[WHAT THE EXERCISE ASKS] In the records below, find the line with "exfalso. eapply Hno." and the line with "Lemma step_frames_open s". Print both exactly, along with every line between them, and no other line.

===== SOURCE INFORMATION

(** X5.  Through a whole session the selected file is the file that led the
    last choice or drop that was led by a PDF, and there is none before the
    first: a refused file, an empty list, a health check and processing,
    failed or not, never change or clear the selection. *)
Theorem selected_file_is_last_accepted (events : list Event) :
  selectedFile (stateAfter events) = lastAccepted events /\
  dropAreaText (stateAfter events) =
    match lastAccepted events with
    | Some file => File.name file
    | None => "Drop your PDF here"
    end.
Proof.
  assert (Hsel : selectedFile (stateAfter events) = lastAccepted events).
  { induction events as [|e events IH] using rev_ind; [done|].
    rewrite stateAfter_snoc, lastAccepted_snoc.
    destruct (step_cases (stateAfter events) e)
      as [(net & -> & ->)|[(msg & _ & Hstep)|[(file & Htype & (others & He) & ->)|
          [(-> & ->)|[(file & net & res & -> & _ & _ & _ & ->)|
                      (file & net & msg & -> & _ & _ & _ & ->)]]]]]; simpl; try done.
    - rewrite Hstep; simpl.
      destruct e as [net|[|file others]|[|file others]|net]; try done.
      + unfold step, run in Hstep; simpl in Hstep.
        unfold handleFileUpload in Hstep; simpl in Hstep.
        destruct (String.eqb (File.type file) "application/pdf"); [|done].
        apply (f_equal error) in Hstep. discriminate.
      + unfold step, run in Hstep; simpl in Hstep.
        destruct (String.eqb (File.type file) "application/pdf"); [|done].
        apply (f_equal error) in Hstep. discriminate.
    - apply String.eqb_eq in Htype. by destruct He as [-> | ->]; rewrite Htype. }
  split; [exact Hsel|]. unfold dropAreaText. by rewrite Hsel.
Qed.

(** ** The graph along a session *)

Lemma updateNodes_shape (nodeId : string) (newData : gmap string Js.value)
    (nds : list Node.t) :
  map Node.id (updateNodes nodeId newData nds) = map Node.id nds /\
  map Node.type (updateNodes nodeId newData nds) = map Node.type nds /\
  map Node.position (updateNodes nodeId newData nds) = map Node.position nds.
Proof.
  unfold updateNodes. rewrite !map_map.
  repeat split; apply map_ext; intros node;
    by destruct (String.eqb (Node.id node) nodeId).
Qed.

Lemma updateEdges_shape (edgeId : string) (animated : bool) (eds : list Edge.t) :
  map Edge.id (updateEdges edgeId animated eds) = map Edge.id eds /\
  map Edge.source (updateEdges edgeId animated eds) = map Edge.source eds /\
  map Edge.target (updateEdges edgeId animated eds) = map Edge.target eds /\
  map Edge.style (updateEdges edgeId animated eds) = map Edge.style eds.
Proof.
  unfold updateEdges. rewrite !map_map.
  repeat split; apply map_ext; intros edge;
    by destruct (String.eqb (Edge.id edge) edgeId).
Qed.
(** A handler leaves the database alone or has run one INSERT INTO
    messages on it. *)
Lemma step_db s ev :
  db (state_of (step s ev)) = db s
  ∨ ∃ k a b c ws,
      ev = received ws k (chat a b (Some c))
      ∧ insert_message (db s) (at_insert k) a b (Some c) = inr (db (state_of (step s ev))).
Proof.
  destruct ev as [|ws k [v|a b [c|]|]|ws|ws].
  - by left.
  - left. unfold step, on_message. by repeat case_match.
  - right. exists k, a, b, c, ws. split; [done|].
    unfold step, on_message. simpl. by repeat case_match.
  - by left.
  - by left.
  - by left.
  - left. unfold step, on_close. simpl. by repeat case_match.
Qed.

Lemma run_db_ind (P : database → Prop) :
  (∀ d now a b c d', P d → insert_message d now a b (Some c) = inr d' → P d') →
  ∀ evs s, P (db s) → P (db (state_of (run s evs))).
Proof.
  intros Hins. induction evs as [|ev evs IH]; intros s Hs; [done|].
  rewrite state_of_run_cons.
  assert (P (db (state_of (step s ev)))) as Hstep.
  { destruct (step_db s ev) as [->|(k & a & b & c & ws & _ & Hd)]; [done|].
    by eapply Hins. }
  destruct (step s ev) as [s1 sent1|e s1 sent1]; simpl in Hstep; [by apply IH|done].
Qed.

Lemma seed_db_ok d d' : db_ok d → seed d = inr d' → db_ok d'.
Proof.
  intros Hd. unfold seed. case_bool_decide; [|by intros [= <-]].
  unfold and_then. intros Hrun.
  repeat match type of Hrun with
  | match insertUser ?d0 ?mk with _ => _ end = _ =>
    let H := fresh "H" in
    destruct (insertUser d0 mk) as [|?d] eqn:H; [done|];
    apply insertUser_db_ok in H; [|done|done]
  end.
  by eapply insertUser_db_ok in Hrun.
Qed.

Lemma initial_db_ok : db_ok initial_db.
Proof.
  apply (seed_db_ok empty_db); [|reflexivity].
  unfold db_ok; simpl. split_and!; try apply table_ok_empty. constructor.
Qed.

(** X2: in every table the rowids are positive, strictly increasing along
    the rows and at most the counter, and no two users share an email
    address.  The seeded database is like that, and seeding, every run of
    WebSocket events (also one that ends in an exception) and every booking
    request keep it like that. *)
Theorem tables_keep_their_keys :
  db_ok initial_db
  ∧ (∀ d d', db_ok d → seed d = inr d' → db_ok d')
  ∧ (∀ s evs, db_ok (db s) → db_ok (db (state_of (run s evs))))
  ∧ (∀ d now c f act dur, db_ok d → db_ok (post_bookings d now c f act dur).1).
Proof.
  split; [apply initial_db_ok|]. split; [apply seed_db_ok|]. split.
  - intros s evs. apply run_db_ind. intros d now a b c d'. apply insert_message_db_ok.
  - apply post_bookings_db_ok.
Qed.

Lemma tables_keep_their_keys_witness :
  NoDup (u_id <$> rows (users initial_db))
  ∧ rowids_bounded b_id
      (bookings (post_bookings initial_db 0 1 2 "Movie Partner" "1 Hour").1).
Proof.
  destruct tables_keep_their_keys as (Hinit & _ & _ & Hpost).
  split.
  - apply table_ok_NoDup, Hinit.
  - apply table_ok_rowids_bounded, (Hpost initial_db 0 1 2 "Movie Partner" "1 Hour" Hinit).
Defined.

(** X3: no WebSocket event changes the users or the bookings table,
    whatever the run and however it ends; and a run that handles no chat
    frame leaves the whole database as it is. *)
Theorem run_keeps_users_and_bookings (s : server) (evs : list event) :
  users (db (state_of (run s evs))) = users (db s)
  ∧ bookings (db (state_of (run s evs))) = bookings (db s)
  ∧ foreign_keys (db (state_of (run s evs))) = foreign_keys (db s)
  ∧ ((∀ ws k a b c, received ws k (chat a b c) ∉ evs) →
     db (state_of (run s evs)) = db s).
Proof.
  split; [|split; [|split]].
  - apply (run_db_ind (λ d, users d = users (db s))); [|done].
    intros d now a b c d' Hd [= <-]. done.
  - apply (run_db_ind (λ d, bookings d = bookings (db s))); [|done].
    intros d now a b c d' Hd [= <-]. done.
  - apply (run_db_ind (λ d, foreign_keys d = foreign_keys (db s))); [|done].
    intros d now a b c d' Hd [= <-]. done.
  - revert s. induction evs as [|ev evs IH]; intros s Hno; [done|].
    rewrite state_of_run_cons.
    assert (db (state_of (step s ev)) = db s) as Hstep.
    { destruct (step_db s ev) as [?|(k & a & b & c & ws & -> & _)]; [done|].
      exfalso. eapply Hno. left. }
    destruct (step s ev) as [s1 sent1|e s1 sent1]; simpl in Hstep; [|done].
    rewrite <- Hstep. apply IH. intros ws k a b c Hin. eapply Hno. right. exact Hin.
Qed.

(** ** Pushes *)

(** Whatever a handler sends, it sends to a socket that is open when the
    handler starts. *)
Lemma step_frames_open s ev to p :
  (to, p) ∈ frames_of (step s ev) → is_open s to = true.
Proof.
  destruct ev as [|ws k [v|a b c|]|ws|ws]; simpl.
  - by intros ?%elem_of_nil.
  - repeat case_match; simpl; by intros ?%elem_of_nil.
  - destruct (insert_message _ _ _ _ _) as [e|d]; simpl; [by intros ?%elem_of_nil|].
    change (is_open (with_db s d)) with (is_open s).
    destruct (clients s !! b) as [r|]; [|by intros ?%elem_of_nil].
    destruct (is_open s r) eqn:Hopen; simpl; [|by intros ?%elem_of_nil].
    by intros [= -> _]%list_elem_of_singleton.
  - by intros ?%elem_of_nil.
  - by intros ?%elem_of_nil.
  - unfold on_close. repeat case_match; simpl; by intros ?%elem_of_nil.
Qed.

==========

[EXERCISE RESULT]
      exfalso. eapply Hno. left. }
    destruct (step s ev) as [s1 sent1|e s1 sent1]; simpl in Hstep; [|done].
    rewrite <- Hstep. apply IH. intros ws k a b c Hin. eapply Hno. right. exact Hin.
Qed.

(** ** Pushes *)

(** Whatever a handler sends, it sends to a socket that is open when the
    handler starts. *)
Lemma step_frames_open s ev to p :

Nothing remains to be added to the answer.